Definition fixed_form (ds : string) (decpt : Z) : string :=
  let nd := Z.of_nat (String.length ds) in
  if (decpt <=? 0)%Z then "0." ++ zeros (Z.to_nat (- decpt)) ++ ds
  else if (nd <=? decpt)%Z then ds ++ zeros (Z.to_nat (decpt - nd)) ++ ".0"
  else substring 0 (Z.to_nat decpt) ds ++ "." ++
       substring (Z.to_nat decpt) (Z.to_nat (nd - decpt)) ds.

(** The [repr] format: exponent notation when the point lies outside
    [(-4, 16]], otherwise positional with at least one digit after the
    point. *)
Definition format_short (ds : string) (decpt : Z) : string :=
  if (decpt <=? -4)%Z || (16 <? decpt)%Z
  then exponent_form ds decpt
  else fixed_form ds decpt.

(** [str(x)] for a float [x]. *)
Definition str (x : spec_float) : string :=
  match x with
  | S754_nan => "nan"
  | S754_infinity sg => if sg then "-inf" else "inf"
  | S754_zero sg => if sg then "-0.0" else "0.0"
  | S754_finite sg m e =>
      let '(ds, decpt) := digits_and_point m e in
      (if sg then "-" else "") ++ format_short ds decpt
  end.

(** *** [int(x)] and comparisons *)

(** [int(x)] truncates toward zero; an infinity raises [OverflowError], a
    NaN raises [ValueError]. *)
Definition int (x : spec_float) : res Z :=
  match x with
  | S754_nan => Raise ValueError
  | S754_infinity _ => Raise OverflowError
  | S754_zero _ => Ret 0
  | S754_finite sg m e =>
      let mag := if (0 <=? e)%Z then Zpos m * 2 ^ e else Zpos m / 2 ^ (- e) in
      Ret (if sg then - mag else mag)
  end.
Lemma result_name_inj (o1 o2 : ValueInfoProto) (s1 s2 : Output) :
  result_name o1 s1 = result_name o2 s2 → vi_name o1 = vi_name o2 ∧ s1.2 = s2.2.
Proof.
  unfold result_name. change "/sink_port_" with (String "/" "sink_port_").
  rewrite !string_app_cons, !string_app_nil_l. intros H.
  apply split_at_last_separator in H as [Hn Hp].
  - split; [done|]. injection Hp as Hp. by apply (inj pretty) in Hp.
  - by rewrite !has_char_cons, to_string_index_no_slash.
  - by rewrite !has_char_cons, to_string_index_no_slash.
Qed.

(** C10 (amended).  In the function that Graph::convert or
    Graph::decode returns, the i-th Result is named after the i-th
    declared output of the model: its friendly name is that output's
    name, then /sink_port_, then the index of the output port the
    Result reads.  The suffix keeps it apart from the output's own name,
    which is the friendly name an unnamed node producing that output is
    given, and two Results whose declared outputs have different names
    have different names.  (Nothing is said about the other nodes: an
    unnamed node can be given a Result's name.) *)
Theorem C10_results_are_named_after_declared_outputs
    (g g' : Graph Registry) (f : ov_Function) (w w' : World) :
  Graph_convert g w = (Ok (f, g'), w') ∨ Graph_decode g w = (Ok (f, g'), w') →
  let outputs := gp_output (get_graph (m_model g)) in
  m_model g' = m_model g
  ∧ (∀ i r, f_results f !! i = Some r →
      ∃ output source,
        outputs !! i = Some output
        ∧ kind_of w' r = Some op_Result
        ∧ input_values w' r = [source]
        ∧ get_friendly_name w' r
          = vi_name output +:+ "/sink_port_" +:+ to_string_index source.2
        ∧ get_friendly_name w' r ≠ vi_name output)
  ∧ (∀ i j ri rj oi oj,
      f_results f !! i = Some ri → f_results f !! j = Some rj →
      outputs !! i = Some oi → outputs !! j = Some oj →
      vi_name oi ≠ vi_name oj →
      get_friendly_name w' ri ≠ get_friendly_name w' rj).
Proof.
  assert (Hsuffix : ∀ graph f w0, results_named graph f w0 →
    (∀ i r, f_results f !! i = Some r →
      ∃ output source,
        gp_output graph !! i = Some output
        ∧ kind_of w0 r = Some op_Result
        ∧ input_values w0 r = [source]
        ∧ get_friendly_name w0 r
          = vi_name output +:+ "/sink_port_" +:+ to_string_index source.2
        ∧ get_friendly_name w0 r ≠ vi_name output)
    ∧ (∀ i j ri rj oi oj,
        f_results f !! i = Some ri → f_results f !! j = Some rj →
        gp_output graph !! i = Some oi → gp_output graph !! j = Some oj →
        vi_name oi ≠ vi_name oj →
        get_friendly_name w0 ri ≠ get_friendly_name w0 rj)).
  { intros graph f0 w0 Hnamed. split.
    - intros i r Hi.
      destruct (Hnamed i r Hi) as (output & source & Ho & Hk & Hin & Hname).
      exists output, source. repeat split; try done.
      rewrite Hname. apply result_name_differs.
    - intros i j ri rj oi oj Hi Hj Hoi Hoj Hne Heq.
      destruct (Hnamed i ri Hi) as (oi' & si & Hoi' & _ & _ & Hni).
      destruct (Hnamed j rj Hj) as (oj' & sj & Hoj' & _ & _ & Hnj).
      rewrite Hoi in Hoi'. injection Hoi' as <-.
      rewrite Hoj in Hoj'. injection Hoj' as <-.
      rewrite Hni, Hnj in Heq. by apply result_name_inj in Heq as [Heq _]. }
  intros [Hrun|Hrun] outputs; unfold outputs.
  - unfold Graph_convert in Hrun.
    apply bind_inv_ok in Hrun as (g1 & w1 & Hnodes & Hrun).
    apply bind_inv_ok in Hrun as (g2 & w2 & Hprune & Hrun).
    apply bind_inv_ok in Hrun as (function & w3 & Hcreate & Hret).
    injection Hret as <- <- <-.
    apply convert_to_ngraph_nodes_frame in Hnodes as (Hmodel & _).
    unfold remove_dangling_parameters in Hprune.
    apply bind_inv_ok in Hprune as (st & w4 & _ & Hret). injection Hret as <- _.
    apply create_function_spec in Hcreate as (_ & Hnamed & _). simpl in *.
    split; [done|]. rewrite <- Hmodel. by apply Hsuffix.
  - unfold Graph_decode in Hrun.
    apply bind_inv_ok in Hrun as (g1 & w1 & Hnodes & Hrun).
    apply bind_inv_ok in Hrun as (function & w3 & Hcreate & Hret).
    injection Hret as <- <- <-.
    apply decode_to_framework_nodes_frame in Hnodes as (Hmodel & _).
    apply create_function_spec in Hcreate as (_ & Hnamed & _).
    split; [done|]. rewrite <- Hmodel. by apply Hsuffix.
Qed.

(** ** Ordered maps *)

Lemma compare_as_OT (a b : string) : String.compare a b = String_as_OT.compare a b.
Proof. revert b. induction a as [|c a IH]; intros [|c' b]; simpl; try done. Qed.

Lemma ltb_trans (a b c : string) :
  String.ltb a b = true → String.ltb b c = true → String.ltb a c = true.
Proof.
  unfold String.ltb.
  rewrite (compare_as_OT a b), (compare_as_OT b c), (compare_as_OT a c).
  destruct (String_as_OT.compare a b) eqn:Hab; simpl; try done.
  destruct (String_as_OT.compare b c) eqn:Hbc; simpl; try done. intros _ _.
  assert (H : String_as_OT.lt a c)
    by exact (@StrictOrder_Transitive _ _ String_as_OT.lt_strorder a b c Hab Hbc).
  unfold String_as_OT.lt in H. by rewrite H.
Qed.

Lemma ltb_irrefl (a : string) : String.ltb a a = false.
Proof.
  unfold String.ltb. rewrite compare_as_OT.
  destruct (String_as_OT.compare a a) eqn:H; try done.
  by destruct (@StrictOrder_Irreflexive _ _ String_as_OT.lt_strorder a).
Qed.

(** Neither equal nor below is above. *)
Lemma ltb_total (a b : string) :
  String.eqb a b = false → String.ltb a b = false → String.ltb b a = true.
Proof.
  unfold String.ltb. intros Hne. rewrite (String.compare_antisym b a).
  destruct (String.compare a b) eqn:H; try done.
  apply String.compare_eq_iff in H. subst. by rewrite String.eqb_refl in Hne.
Qed.

Lemma increasing_NoDup (keys : list string) : increasing keys → NoDup keys.
Proof.
  induction 1 as [|k keys _ IH Hk]; constructor; [|done].
  intros Hin. rewrite Forall_forall in Hk. specialize (Hk k).
  rewrite ltb_irrefl in Hk. by specialize (Hk Hin).
Qed.

Lemma smap_emplace_keys {V} (k k0 : string) (v : V) (m : smap V) :
  k0 ∈ (smap_emplace k v m).*1 → k0 = k ∨ k0 ∈ m.*1.
Proof.
  intros H. apply list_elem_of_fmap in H as ([k1 v1] & -> & H).
  apply smap_emplace_elem in H as [[= -> ->]|H]; [by left|right].
  apply list_elem_of_fmap. by exists (k1, v1).
Qed.

Lemma smap_emplace_increasing {V} (k : string) (v : V) (m : smap V) :
  increasing m.*1 → increasing (smap_emplace k v m).*1.
Proof.
  unfold increasing. induction m as [|[k' v'] m IH]; simpl.
  - intros _. repeat constructor.
  - intros Hs. apply StronglySorted_inv in Hs as [Hs Hall].
    destruct (String.eqb k k') eqn:He; [by constructor|].
    destruct (String.ltb k k') eqn:Hlt.
    + simpl. constructor; [by constructor|]. constructor; [done|].
      eapply Forall_impl; [exact Hall|]. intros k1 Hk1. simpl in Hk1.
      by eapply ltb_trans.
    + simpl. constructor; [by apply IH|]. apply Forall_forall. intros k1 Hk1.
      apply smap_emplace_keys in Hk1 as [->|Hk1].
      * by apply ltb_total.
      * rewrite Forall_forall in Hall. by apply Hall.
Qed.

Lemma smap_increment_keys (k k0 : string) (m : smap N) :
  k0 ∈ (smap_increment k m).*1 ↔ k0 = k ∨ k0 ∈ m.*1.
Proof.
  induction m as [|[k' v'] m IH]; simpl.
  - rewrite list_elem_of_singleton. split; [by left|]. intros [->|H]; [done|].
    by apply elem_of_nil in H.
  - destruct (String.eqb k k') eqn:He.
    + apply String.eqb_eq in He as ->. simpl. rewrite !elem_of_cons. tauto.
    + destruct (String.ltb k k'); simpl; rewrite !elem_of_cons; [tauto|].
      rewrite IH. tauto.
Qed.

Lemma smap_increment_increasing (k : string) (m : smap N) :
  increasing m.*1 → increasing (smap_increment k m).*1.
Proof.
  unfold increasing. induction m as [|[k' v'] m IH]; simpl.
  - intros _. repeat constructor.
  - intros Hs. apply StronglySorted_inv in Hs as [Hs Hall].
    destruct (String.eqb k k') eqn:He; [by constructor|].
    destruct (String.ltb k k') eqn:Hlt.
    + simpl. constructor; [by constructor|]. constructor; [done|].
      eapply Forall_impl; [exact Hall|]. intros k1 Hk1. simpl in Hk1.
      by eapply ltb_trans.
    + simpl. constructor; [by apply IH|]. apply Forall_forall. intros k1 Hk1.
      apply smap_increment_keys in Hk1 as [->|Hk1].
      * by apply ltb_total.
      * rewrite Forall_forall in Hall. by apply Hall.
Qed.

(** The counter under a key, zero when the key is absent. *)
Lemma smap_increment_lookup (k : string) (m : smap N) :
  increasing m.*1 →
  (list_to_map (smap_increment k m) : gmap string N)
  = <[k := ((default 0 ((list_to_map m : gmap string N) !! k) + 1) mod two64)%N]>
      (list_to_map m).
Proof.
  unfold increasing. induction m as [|[k' v'] m IH]; [done|].
  intros Hs. apply StronglySorted_inv in Hs as [Hs Hall]. simpl.
  destruct (String.eqb k k') eqn:He.
  - apply String.eqb_eq in He as ->. simpl.
    by rewrite lookup_insert_eq, insert_insert_eq.
  - assert (Hne : k' ≠ k) by (intros ->; by rewrite String.eqb_refl in He).
    destruct (String.ltb k k') eqn:Hlt.
    + simpl. rewrite lookup_insert_ne by done.
      rewrite (not_elem_of_list_to_map_1 m k); [done|].
      intros Hin. rewrite Forall_forall in Hall.
      specialize (Hall _ Hin). simpl in Hall.
      pose proof (ltb_trans _ _ _ Hlt Hall) as H. by rewrite ltb_irrefl in H.
    + simpl. rewrite IH by done. rewrite lookup_insert_ne by done.
      by apply insert_insert_ne.
Qed.

(** ** Operator statistics *)

Lemma scan_statistics (nodes : list NodeProto) (s : scan_state) :
  op_statistics (fold_left (scan_node true) nodes s)
  = fold_left (λ m n, smap_increment (np_op_type n) m) nodes (op_statistics s).
Proof.
  revert s. induction nodes as [|n nodes IH]; intros s; [done|].
  simpl. rewrite IH. f_equal. unfold scan_node.
  by destruct (negb (is_operator_available (scan_opset s) n)).
Qed.

Lemma occurrences_snoc nodes n t :
  occurrences (nodes ++ [n]) t
  = if decide (np_op_type n = t) then S (occurrences nodes t) else occurrences nodes t.
Proof.
  unfold occurrences. rewrite filter_app, length_app.
  destruct (decide (np_op_type n = t)) as [H|H].
  - rewrite filter_cons_True by done. simpl. lia.
  - rewrite filter_cons_False by done. simpl. lia.
Qed.

Lemma occurrences_zero nodes t : occurrences nodes t = 0 ↔ t ∉ np_op_type <$> nodes.
Proof.
  unfold occurrences. rewrite length_zero_iff_nil. split.
  - intros Hnil Hin. apply list_elem_of_fmap in Hin as (n & -> & Hn).
    assert (n ∈ filter (λ n0, np_op_type n0 = np_op_type n) nodes)
      by (by apply list_elem_of_filter).
    rewrite Hnil in H. by apply elem_of_nil in H.
  - intros Hnot. destruct (filter _ nodes) as [|n l] eqn:Hf; [done|].
    assert (Hn : n ∈ filter (λ n0, np_op_type n0 = t) nodes) by (rewrite Hf; by left).
    apply list_elem_of_filter in Hn as [<- Hn].
    exfalso. apply Hnot. apply list_elem_of_fmap. by exists n.
Qed.

Lemma statistics_counts (nodes : list NodeProto) :
  let m := fold_left (λ m n, smap_increment (np_op_type n) m) nodes [] in
  increasing m.*1
  ∧ ∀ t, (list_to_map m : gmap string N) !! t
         = if decide (occurrences nodes t = 0) then None else Some (op_count nodes t).
Proof.
  induction nodes as [|n nodes IH] using rev_ind.
  - simpl. split; [constructor|]. intros t. by rewrite lookup_empty.
  - rewrite fold_left_app. simpl. destruct IH as [Hs Hm].
    split; [by apply smap_increment_increasing|].
    intros t. rewrite smap_increment_lookup by done.
    unfold op_count. rewrite !occurrences_snoc.
    destruct (decide (np_op_type n = t)) as [->|Hne].
    + rewrite lookup_insert_eq, Hm.
      destruct (decide (occurrences nodes t = 0)) as [H0|H0].
      * rewrite H0. done.
      * rewrite decide_False by lia. simpl. unfold op_count.
        rewrite N.Div0.add_mod_idemp_l. do 2 f_equal. lia.
    + rewrite lookup_insert_ne by done. by rewrite Hm.
Qed.

Lemma send_op_statistics_events stats w :
  ∃ w', send_op_statistics stats w = (Ok tt, w')
        ∧ w_events w'
          = w_events w ++ ((λ op, mk_event "op_count" ("onnx_" +:+ op.1) op.2) <$> stats).
Proof.
  unfold send_op_statistics. revert w.
  induction stats as [|op stats IH]; intros w.
  - exists w. split; [done|]. by rewrite app_nil_r.
  - rewrite for_each_cons. unfold send_event at 1.
    destruct (IH (mk_World (w_nodes w) (w_log w)
                    (w_events w ++ [mk_event "op_count" ("onnx_" +:+ op.1) op.2])))
      as (w' & Hrun & Hev).
    exists w'. split; [done|]. rewrite Hev. simpl. by rewrite <- app_assoc.
Qed.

Activity: Scan the material above for lines holding the string "names" and copy those lines.

Response:
    given, and two Results whose declared outputs have different names
    have different names.  (Nothing is said about the other nodes: an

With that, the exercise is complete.